== Aim of the exercise ==
Everything from the line containing "handler e w'" through the last line of the data below should be set down exactly, and nothing else.

== Excerpted data ==
(** Calls on external objects, in the order they are made. *)
Inductive Event :=
| AddReference (url : string)          (* manager.addReference(url) *)
| RemoveReference (url : string)       (* manager.removeReference(url) *)
| GetTextureForURL (url : string)      (* manager.getTextureForURL(url) *)
| MaterialMaps (texture : option Texture)
    (* both materials: map = texture, needsUpdate = true *)
| TextureNeedsUpdate (texture : Texture)   (* texture.needsUpdate = true *)
| MaterialDispose (m : MaterialName)   (* material.dispose() *)
| SuperDispose
    (* super.dispose(): the call; what RCTBaseView does in it is not in this file *)
| ConsoleError (err : JsError).        (* console.error(err) *)

(** A promise returned by [getTextureForURL] with the handlers of
    [_setTexture] attached: [req_url] is the [url] the handlers closed over,
    [req_settled] tells whether the promise has settled (it does so once). *)
Record Request := mkRequest { req_url : string; req_settled : bool }.

Record World := mkWorld {
  this : RCTBaseMesh;
  requests : list Request;
  trace : list Event;
}.

(** How a promise settles: [Fulfilled] with a texture ([None] is [null]) or
    [Rejected] with an error. *)
Inductive Settlement :=
| Fulfilled (texture : option Texture)
| Rejected (err : JsError).

(** ** A state and exception monad for method bodies *)

Inductive Completion (A : Type) :=
| Return (a : A)
| Throw (e : JsError).
Arguments Return {A} a.
Arguments Throw {A} e.

Definition M (A : Type) : Type := World -> Completion A * World.

Definition ret {A} (a : A) : M A := fun w => (Return a, w).

Definition throw {A} (e : JsError) : M A := fun w => (Throw e, w).

Definition seq {A B} (m : M A) (k : A -> M B) : M B := fun w =>
  match m w with
  | (Return a, w') => k a w'
  | (Throw e, w') => (Throw e, w')
  end.

(** [promise.catch(handler)] around a handler body. *)
Definition catch (m : M unit) (handler : JsError -> M unit) : M unit := fun w =>
  match m w with
  | (Return a, w') => (Return a, w')
  | (Throw e, w') => handler e w'
  end.

Declare Scope js_scope.
Delimit Scope js_scope with js.
Notation "'let*' x ':=' m 'in' k" := (seq m (fun x => k))
  (at level 10, x name, m at level 100, k at level 200) : js_scope.
Notation "m ;; k" := (seq m (fun _ => k))
  (at level 100, k at level 200, right associativity) : js_scope.
Open Scope js_scope.

Definition when_ (b : bool) (m : M unit) : M unit := if b then m else ret tt.

Definition read {A} (field : RCTBaseMesh -> A) : M A := fun w => (Return (field (this w)), w).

== Expected answer ==
  | (Throw e, w') => handler e w'
  end.

Declare Scope js_scope.
Delimit Scope js_scope with js.
Notation "'let*' x ':=' m 'in' k" := (seq m (fun x => k))
  (at level 10, x name, m at level 100, k at level 200) : js_scope.
Notation "m ;; k" := (seq m (fun _ => k))
  (at level 100, k at level 200, right associativity) : js_scope.
Open Scope js_scope.

Definition when_ (b : bool) (m : M unit) : M unit := if b then m else ret tt.

Definition read {A} (field : RCTBaseMesh -> A) : M A := fun w => (Return (field (this w)), w).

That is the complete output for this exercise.